API Authentication

Authentication process for Sandbox APIs

Authentication on Sandbox APIs

Once you start your subscription, Sandbox will provide you with a unique API key and secret that is accessible from your dashboard. The authentication flow consists of exchanging the key and secret for a JWT access_token. This is done using the Authenticate API.

Users can then pass the access_token along with their key in request headers to make the API calls. Note that the access_token has a validity of 24 hours, post which it will expire.

You can refresh the access_token by calling the Authorize API. You can keep refreshing every 24 hours for up to 365 days, after which you need to acquire new access_token by calling the Authenticate API again.


Suppose an access_token is generated using the Authenticate API (Token A) on 01-01-2023 00:00:00 am, The validity of Token A is 24 hours (until 02-01-2023 00:00:00 am), which is refreshable for up to 365 days. (01-01-2024 00:00:00 am)

When Token A expires, you use the Authorize API to refresh the token. The refreshed token (Token B), is once again valid for 24 hours, and refreshable up to 364 days (01-01-2024 00:00:00 am), while Token A has now expired.
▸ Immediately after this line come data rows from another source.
Lemma responds_setHeader k v : responds (setHeader k v).
Proof. apply responds_update. Qed.
Lemma responds_WriteHeader st : responds (WriteHeader st).
Proof. apply responds_update. Qed.
Lemma responds_Write b : responds (Write b).
Proof. apply responds_update. Qed.
Lemma responds_SetCookie c : responds (http_SetCookie c).
Proof. apply responds_update. Qed.
Lemma responds_IncCounter n : responds (IncCounter n).
Proof. split; auto with preserves. Qed.
Lemma responds_tick {A} (f : oracle → nat → A) : responds (tick f).
Proof. split; auto with preserves. Qed.
#[export] Hint Resolve responds_setHeader responds_WriteHeader responds_Write responds_SetCookie
  responds_IncCounter responds_tick : responds.
Lemma responds_writeJSON st v : responds (writeJSON st v).
Proof. unfold writeJSON. solve_responds. Qed.
#[export] Hint Resolve responds_writeJSON : responds.
Lemma responds_writeError st c msg : responds (writeError st c msg).
Proof. apply responds_writeJSON. Qed.
Lemma responds_Redirect r url code : responds (http_Redirect r url code).
Proof.
  split; intros o w; unfold http_Redirect;
    match goal with |- sees _ w (snd (?m o w)) => cut (responds m); [by intros [H1 H2]|] end;
    solve_responds.
Qed.
#[export] Hint Resolve responds_writeError responds_Redirect : responds.
Lemma responds_internalError : responds internalError.
Proof. apply responds_writeError. Qed.
#[export] Hint Resolve responds_internalError : responds.
Lemma responds_renderMessage cfg st t b : responds (renderMessage cfg st t b).
Proof. unfold renderMessage. solve_responds. Qed.
Lemma responds_recovered : responds recovered.
Proof.
  split; intros o w; unfold recovered;
    match goal with |- sees _ w (snd (?m o w)) => cut (responds m); [by intros [H1 H2]|] end;
    solve_responds.
Qed.
#[export] Hint Resolve responds_renderMessage responds_recovered : responds.
Lemma responds_checkCSRF cfg r : responds (checkCSRF cfg r).
Proof. unfold checkCSRF. solve_responds. Qed.
Lemma responds_GenerateToken : responds GenerateToken.
Proof. split; by intros o w. Qed.
#[export] Hint Resolve responds_checkCSRF responds_GenerateToken : responds.
Lemma responds_issueCSRFToken cfg : responds (issueCSRFToken cfg).
Proof. unfold issueCSRFToken, setTransientTTL. solve_responds. Qed.
#[export] Hint Resolve responds_issueCSRFToken : responds.
Lemma responds_keeps {A} I (m : M A) : responds m → preserves (keeps I) m.
Proof. intros [Hd Ht] o w [H1 H2]. split; [rewrite (Hd o w)|rewrite (Ht o w)]; done. Qed.

(** ** The response a handler leaves *)

(** The response [m] leaves is a function of the one it found. *)
Definition answers {A} (m : M A) (f : response → response) : Prop :=
  ∀ o w, w_resp (snd (m o w)) = f (w_resp w).
Definition resp_body (st : Z) (ct : string) (b : body) (rs : response) : response :=
  match rs_status rs with
  | Some _ => rs <| rs_body ::= λ l, l ++ [b] |>
  | None => MkResponse (Some st)
      (List.filter (λ kv, negb (EqualFold "Content-Type" (fst kv))) (rs_headers rs)
       ++ [("Content-Type", ct)]) (rs_cookies rs) (rs_body rs ++ [b])
  end.
Definition resp_json (st : Z) (v : json) : response → response :=
  resp_body st "application/json; charset=utf-8" (BJson v).
Definition resp_error (st : Z) (code message : string) : response → response :=
  resp_json st (apiError code message).

Lemma writeJSON_answers st v : answers (writeJSON st v) (resp_json st v).
Proof.
  intros o [d t i [[st'|] h c b] m]; unfold writeJSON, resp_json, resp_body; done.
Qed.
Lemma writeError_answers st c msg : answers (writeError st c msg) (resp_error st c msg).
Proof. apply writeJSON_answers. Qed.
Definition message_body (cfg : Config) (title text : string) : body :=
  BHtml "message.html" (page_chrome cfg ++ [("Title", JStr title); ("Body", JStr text)]).
Lemma renderMessage_answers cfg st t b :
  answers (renderMessage cfg st t b)
    (resp_body st "text/html; charset=utf-8" (message_body cfg t b)).
Proof. intros o [d tx i [[st'|] h c bs] m]; done. Qed.

(** A response not begun yet. *)
Definition fresh (rs : response) : Prop := rs_status rs = None ∧ rs_body rs = [].
Lemma resp_body_fresh st ct b rs :
  fresh rs → rs_status (resp_body st ct b rs) = Some st ∧ rs_body (resp_body st ct b rs) = [b].
Proof. intros [Hs Hb]. unfold resp_body. rewrite Hs, Hb. done. Qed.

Lemma resp_error_status st c msg rs : fresh rs → rs_status (resp_error st c msg rs) = Some st.
Proof. intros Hf. by apply resp_body_fresh. Qed.

(** ** Action and evidence *)

(** What the tables may be once the action's transaction [t] is committed:
    in strict mode they hold the evidence; in best-effort mode they may. *)
Definition with_evidence `{Postgres} (rec : auditRecord) (ip : string) (d d' : db) : Prop :=
  match ar_event rec with
  | None => d' = d
  | Some e => ∃ at_ actor, d' = d <| audit_log ::= λ l,
      l ++ [MkAudit at_ actor e (canonical_ip ip) (ar_detail rec)] |>
  end.
Definition committed `{Postgres} (strict : bool) (rec : auditRecord) (ip : string) (d d' : db) : Prop :=
  with_evidence rec ip d d' ∨ (strict = false ∧ d' = d).

Lemma sql_insert_audit_inv `{Postgres} e actor ip dt now d x d' :
  sql_insert_audit e actor ip dt now d = Some (x, d') →
  ∃ a, d' = d <| audit_log ::= λ l, l ++ [MkAudit now a e ip dt] |>.
Proof.
  unfold sql_insert_audit, with_uuid, audit_entry.
  destruct (str_eqb actor ""); [|destruct (uuid_in actor); [|done]]; intros [= <- <-]; eauto.
Qed.

Lemma RecordTx_strict `{Postgres} e actor ip dt o w w' :
  RecordTx true e actor ip dt o w = (Ok tt, w') →
  ∃ t a, w_tx w = Some t ∧ tx_aborted t = false ∧ w_db w' = w_db w ∧
    w_tx w' = Some (t <| tx_db := (tx_db t) <| audit_log ::= λ l,
      l ++ [MkAudit (tx_now t) a e (canonical_ip ip) dt] |> |>).
Proof.
  unfold RecordTx, record. rewrite bind_run. case_exec x w1 Ex. rewrite ret_run.
  destruct x as [[]|]; [|done]. intros [= <-]. apply exec_tx_ok in Ex as (t & d & Ht & Ha & Hs & ->).
  apply sql_insert_audit_inv in Hs as (a & ->). exists t, a. by split_and!.
Qed.

Lemma Record_outcome `{Postgres} e actor ip dt o w :
  let w' := snd (Record false e actor ip dt o w) in
  w_tx w' = w_tx w ∧ (w_db w' = w_db w ∨ ∃ at_ a, w_db w' = (w_db w) <| audit_log ::= λ l,
    l ++ [MkAudit at_ a e (canonical_ip ip) dt] |>).
Proof.
  unfold Record, record. rewrite bind_run. cbn [fst snd]. rewrite ret_run. cbn [snd]. split.
  - apply exec_Pool_sees_tx.
  - apply (exec_pool_db (λ d, d = w_db w ∨ ∃ at_ a, d = (w_db w) <| audit_log ::= λ l,
      l ++ [MkAudit at_ a e (canonical_ip ip) dt] |>)); [by left|].
    intros now a d (x & ->)%sql_insert_audit_inv. right. eauto.
Qed.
If Token A is used after calling the Authorize API, the API will respond back with 403: Access revoked, if Token A is not yet expired.


key_live is used to make production calls whereas key_test is for test-environment.

Access API Key & Secret from Sandbox Dashboard

  1. Login to Sandbox Dashboard.
  2. Select the Subscription
  3. Go to the API Key tab.
  4. You will be able to see Live and Test Keys associated with your subscription. You will have to reveal the secret key to access it.